Task =>
The entries should be given again so that each one matches the original exactly.

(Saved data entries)
(** * antigravity2claudecode: request translation, routing, failover and
      the streaming translator, embedded from the Python sources.

    Layout: Python values and the result type ([Py]), then one module per
    source file ([Converter], [Rules], [Failover], [Streaming]), then the
    properties. *)

From Stdlib Require Import String Ascii List ZArith Bool Lia SpecFloat.
Import ListNotations.

Local Open Scope Z_scope.
Local Open Scope string_scope.
Local Open Scope list_scope.
Set Warnings "-register-all".

(** ** Python values *)

Module Py.

(** What [json.loads] produces, and what the request payload holds.  A
    [dict] keeps its insertion order, so it is an association list; a key
    occurs once in any dict Python builds.  Strings are sequences of code
    points below 256. *)
Inductive json : Type :=
| JNull
| JBool (b : bool)
| JInt (z : Z)
| JFloat (f : spec_float)
| JStr (s : string)
| JList (l : list json)
| JDict (d : list (string * json)).

Definition dict := list (string * json).

Section JsonInduction.

Variable P : json -> Prop.
Hypothesis HNull : P JNull.
Hypothesis HBool : forall b, P (JBool b).
Hypothesis HInt : forall z, P (JInt z).
Hypothesis HFloat : forall f, P (JFloat f).
Hypothesis HStr : forall s, P (JStr s).
Hypothesis HList : forall l, Forall P l -> P (JList l).
Hypothesis HDict : forall d, Forall (fun kv => P (snd kv)) d -> P (JDict d).

(** Induction over a value with the hypothesis on every element of a list
    and every value of a dict. *)
Fixpoint json_nested_ind (j : json) : P j :=
  match j with
  | JNull => HNull
  | JBool b => HBool b
  | JInt z => HInt z
  | JFloat f => HFloat f
  | JStr s => HStr s
  | JList l =>
      HList l
        ((fix all (l : list json) : Forall P l :=
            match l with
            | [] => Forall_nil P
            | x :: rest => Forall_cons x (json_nested_ind x) (all rest)
            end) l)
  | JDict d =>
      HDict d
        ((fix all (d : list (string * json))
            : Forall (fun kv => P (snd kv)) d :=
            match d with
            | [] => Forall_nil _
            | kv :: rest =>
                Forall_cons kv (json_nested_ind (snd kv)) (all rest)
            end) d)
  end.

End JsonInduction.

(** The exceptions the modelled code can raise. *)
Inductive exn : Type :=
| AttributeError | TypeError | KeyError | ValueError | OverflowError.

Inductive result (A : Type) : Type :=
| Ok (a : A)
| Raise (e : exn).
Arguments Ok {A} a.
Arguments Raise {A} e.

Definition rbind {A B} (r : result A) (f : A -> result B) : result B :=
  match r with Ok a => f a | Raise e => Raise e end.

Notation "x <-! r ;; k" := (rbind r (fun x => k))
  (at level 61, r at next level, right associativity).

(** A [for] loop whose body may raise: the accumulator is threaded, the
    first exception ends the loop. *)
Fixpoint for_result {A S} (body : S -> A -> result S) (xs : list A) (s : S)
  : result S :=
  match xs with
  | [] => Ok s
  | x :: rest => s' <-! body s x ;; for_result body rest s'
  end.

(** [bool(x)] *)
Definition truthy (j : json) : bool :=
  match j with
  | JNull => false
  | JBool b => b
  | JInt z => negb (z =? 0)%Z
  | JFloat (S754_zero _) => false
  | JFloat _ => true
  | JStr s => negb (s =? "")
  | JList l => match l with [] => false | _ => true end
  | JDict d => match d with [] => false | _ => true end
  end.

(** [x or y] *)
Definition py_or (x y : json) : json := if truthy x then x else y.
(** X6 at the name [host] in the frame with two fields. *)
Lemma getFieldByName_found_sample :
  ∃ name frame,
    Some "host" = Some name ∧ frame ∈ [twoFieldFrame] ∧
    stringField "host" ["a"; "b"] ∈ DataFrame.fields frame ∧
    getFieldDisplayNameIn (stringField "host" ["a"; "b"]) frame [twoFieldFrame] =
    name.
Proof.
  apply (getFieldByName_found (Some "host") [twoFieldFrame]).
  reflexivity.
Defined.

(** X9 at the option for [status]. *)
Lemma offered_names_resolve_sample :
  ∃ field,
    getFieldByName (Some "status") [statusFrame] = Some field ∧
    rowFieldType (Some "status") [statusFrame] = Field.type field.
Proof.
  apply (offered_names_resolve [statusFrame]
           (SelectableValue.mk "status" "status")).
  apply list_elem_of_here.
Defined.

(** X12 at a row whose expression is not set: the instance is not valid and
    the expression is the one marker set. *)
Lemma row_markers_exclude_each_other_sample :
  let flags :=
    {| fieldNameInvalid := false; filterTypeInvalid := false;
       filterExpressionInvalid := true |} in
  (fieldNameInvalid flags = true →
   filterTypeInvalid flags = false ∧ filterExpressionInvalid flags = false) ∧
  (filterTypeInvalid flags = true → filterExpressionInvalid flags = false) ∧
  (filterExpressionInvalid flags = true →
   ∃ info,
     valueFiltersRegistry !! "equals" = Some info ∧
     isValid
       (getInstance info
          (InstanceOptions.mk None None [] FieldType.string)) = false).
Proof.
  apply (row_markers_exclude_each_other
           (fieldNameOptions [statusFrame])
           (ValueFilter.mk (Some "status") None None [] "equals")
           FieldType.string).
  reflexivity.
Defined.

Answer for this exercise =>
(** * antigravity2claudecode: request translation, routing, failover and
      the streaming translator, embedded from the Python sources.

    Layout: Python values and the result type ([Py]), then one module per
    source file ([Converter], [Rules], [Failover], [Streaming]), then the
    properties. *)

From Stdlib Require Import String Ascii List ZArith Bool Lia SpecFloat.
Import ListNotations.

Local Open Scope Z_scope.
Local Open Scope string_scope.
Local Open Scope list_scope.
Set Warnings "-register-all".

(** ** Python values *)

Module Py.

(** What [json.loads] produces, and what the request payload holds.  A
    [dict] keeps its insertion order, so it is an association list; a key
    occurs once in any dict Python builds.  Strings are sequences of code
    points below 256. *)
Inductive json : Type :=
| JNull
| JBool (b : bool)
| JInt (z : Z)
| JFloat (f : spec_float)
| JStr (s : string)
| JList (l : list json)
| JDict (d : list (string * json)).

Definition dict := list (string * json).

Section JsonInduction.

Variable P : json -> Prop.
Hypothesis HNull : P JNull.
Hypothesis HBool : forall b, P (JBool b).
Hypothesis HInt : forall z, P (JInt z).
Hypothesis HFloat : forall f, P (JFloat f).
Hypothesis HStr : forall s, P (JStr s).
Hypothesis HList : forall l, Forall P l -> P (JList l).
Hypothesis HDict : forall d, Forall (fun kv => P (snd kv)) d -> P (JDict d).

(** Induction over a value with the hypothesis on every element of a list
    and every value of a dict. *)
Fixpoint json_nested_ind (j : json) : P j :=
  match j with
  | JNull => HNull
  | JBool b => HBool b
  | JInt z => HInt z
  | JFloat f => HFloat f
  | JStr s => HStr s
  | JList l =>
      HList l
        ((fix all (l : list json) : Forall P l :=
            match l with
            | [] => Forall_nil P
            | x :: rest => Forall_cons x (json_nested_ind x) (all rest)
            end) l)
  | JDict d =>
      HDict d
        ((fix all (d : list (string * json))
            : Forall (fun kv => P (snd kv)) d :=
            match d with
            | [] => Forall_nil _
            | kv :: rest =>
                Forall_cons kv (json_nested_ind (snd kv)) (all rest)
            end) d)
  end.

End JsonInduction.

(** The exceptions the modelled code can raise. *)
Inductive exn : Type :=
| AttributeError | TypeError | KeyError | ValueError | OverflowError.

Inductive result (A : Type) : Type :=
| Ok (a : A)
| Raise (e : exn).
Arguments Ok {A} a.
Arguments Raise {A} e.

Definition rbind {A B} (r : result A) (f : A -> result B) : result B :=
  match r with Ok a => f a | Raise e => Raise e end.

Notation "x <-! r ;; k" := (rbind r (fun x => k))
  (at level 61, r at next level, right associativity).

(** A [for] loop whose body may raise: the accumulator is threaded, the
    first exception ends the loop. *)
Fixpoint for_result {A S} (body : S -> A -> result S) (xs : list A) (s : S)
  : result S :=
  match xs with
  | [] => Ok s
  | x :: rest => s' <-! body s x ;; for_result body rest s'
  end.

(** [bool(x)] *)
Definition truthy (j : json) : bool :=
  match j with
  | JNull => false
  | JBool b => b
  | JInt z => negb (z =? 0)%Z
  | JFloat (S754_zero _) => false
  | JFloat _ => true
  | JStr s => negb (s =? "")
  | JList l => match l with [] => false | _ => true end
  | JDict d => match d with [] => false | _ => true end
  end.

(** [x or y] *)
Definition py_or (x y : json) : json := if truthy x then x else y.
(** X6 at the name [host] in the frame with two fields. *)
Lemma getFieldByName_found_sample :
  ∃ name frame,
    Some "host" = Some name ∧ frame ∈ [twoFieldFrame] ∧
    stringField "host" ["a"; "b"] ∈ DataFrame.fields frame ∧
    getFieldDisplayNameIn (stringField "host" ["a"; "b"]) frame [twoFieldFrame] =
    name.
Proof.
  apply (getFieldByName_found (Some "host") [twoFieldFrame]).
  reflexivity.
Defined.

(** X9 at the option for [status]. *)
Lemma offered_names_resolve_sample :
  ∃ field,
    getFieldByName (Some "status") [statusFrame] = Some field ∧
    rowFieldType (Some "status") [statusFrame] = Field.type field.
Proof.
  apply (offered_names_resolve [statusFrame]
           (SelectableValue.mk "status" "status")).
  apply list_elem_of_here.
Defined.

(** X12 at a row whose expression is not set: the instance is not valid and
    the expression is the one marker set. *)
Lemma row_markers_exclude_each_other_sample :
  let flags :=
    {| fieldNameInvalid := false; filterTypeInvalid := false;
       filterExpressionInvalid := true |} in
  (fieldNameInvalid flags = true →
   filterTypeInvalid flags = false ∧ filterExpressionInvalid flags = false) ∧
  (filterTypeInvalid flags = true → filterExpressionInvalid flags = false) ∧
  (filterExpressionInvalid flags = true →
   ∃ info,
     valueFiltersRegistry !! "equals" = Some info ∧
     isValid
       (getInstance info
          (InstanceOptions.mk None None [] FieldType.string)) = false).
Proof.
  apply (row_markers_exclude_each_other
           (fieldNameOptions [statusFrame])
           (ValueFilter.mk (Some "status") None None [] "equals")
           FieldType.string).
  reflexivity.
Defined.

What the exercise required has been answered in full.